=== Your objective ===
List all lines of the data that include the string "match".

=== Input ===
————

Definition queueKey (k : Key) : string := Key_String k +:+ ":queue".
Definition seqKey (k : Key) : string := Key_String k +:+ ":seq".
Definition entryKey (k : Key) (proposal : Z) : string := Key_String k +:+ ":entry:" +:+ pretty proposal.
Definition lockKey (k : Key) : string := Key_String k +:+ ":lock".
Definition pausedKey (k : Key) : string := Key_String k +:+ ":paused".
Definition completedKey (k : Key) (proposal : Z) : string := Key_String k +:+ ":completed:" +:+ pretty proposal.
Definition failedKey (k : Key) (proposal : Z) : string := Key_String k +:+ ":failed:" +:+ pretty proposal.
Definition blockedKey (k : Key) (proposal : Z) : string := Key_String k +:+ ":blocked:" +:+ pretty proposal.

(** Every key a landing stream uses, by what it names. *)
Inductive key_kind :=
| KQueue | KSeq | KEntry (p : Z) | KLock | KPaused | KCompleted (p : Z) | KFailed (p : Z) | KBlocked (p : Z).

Definition redis_key (k : Key) (kind : key_kind) : string :=
  match kind with
  | KQueue => queueKey k
  | KSeq => seqKey k
  | KEntry p => entryKey k p
  | KLock => lockKey k
  | KPaused => pausedKey k
  | KCompleted p => completedKey k p
  | KFailed p => failedKey k p
  | KBlocked p => blockedKey k p
  end.

(** ** The conflict graph *)

Record FileManifest := { Proposal : Z; Files : list string }.

Record ConflictGraph := {
  proposalFiles : gmap Z (gset string);
  order : list Z;
  edges : gmap Z (gset Z)
}.

Definition NewConflictGraph : ConflictGraph := {| proposalFiles := ∅; order := []; edges := ∅ |}.

(** The smaller set is iterated; the answer does not depend on which. *)
Definition overlaps (a b : gset string) : bool :=
  if (size a =? 0)%nat || (size b =? 0)%nat then true
  else
    let '(small, large) := if (size b <? size a)%nat then (b, a) else (a, b) in
    existsb (fun f => bool_decide (f ∈ large)) (elements small).

(** A nil adjacency set reads as empty and is made on the first write. *)
Definition adj (es : gmap Z (gset Z)) (p : Z) : gset Z := default ∅ (es !! p).

Definition add_edge (p other : Z) (es : gmap Z (gset Z)) : gmap Z (gset Z) :=
  let es := <[p := {[other]} ∪ adj es p]> es in <[other := {[p]} ∪ adj es other]> es.

(** The loop over [g.order]. *)
Fixpoint add_edges (p : Z) (fileSet : gset string) (files : gmap Z (gset string)) (others : list Z) (es : gmap Z (gset Z))
  : gmap Z (gset Z) :=
  match others with
  | [] => es
  | other :: others' =>
      add_edges p fileSet files others'
        (if other =? p then es
         else if overlaps fileSet (default ∅ (files !! other)) then add_edge p other es else es)
  end.

Definition AddProposal (proposal : Z) (files : list string) (g : ConflictGraph) : ConflictGraph :=
  let fileSet : gset string := list_to_set files in
  let order' := if bool_decide (is_Some (proposalFiles g !! proposal)) then order g else order g ++ [proposal] in
  let files' := <[proposal := fileSet]> (proposalFiles g) in
  let es := if bool_decide (is_Some (edges g !! proposal)) then edges g else <[proposal := ∅]> (edges g) in
  {| proposalFiles := files'; order := order'; edges := add_edges proposal fileSet files' order' es |}.

Definition BuildConflictGraph (ms : list FileManifest) : ConflictGraph :=
  fold_left (fun g m => AddProposal (Proposal m) (Files m) g) ms NewConflictGraph.

Definition Conflicts (g : ConflictGraph) (a b : Z) : bool :=
  match edges g !! a with Some s => bool_decide (b ∈ s) | None => false end.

————

=== Solved problem ===
  match kind with
  match others with
  match edges g !! a with Some s => bool_decide (b ∈ s) | None => false end.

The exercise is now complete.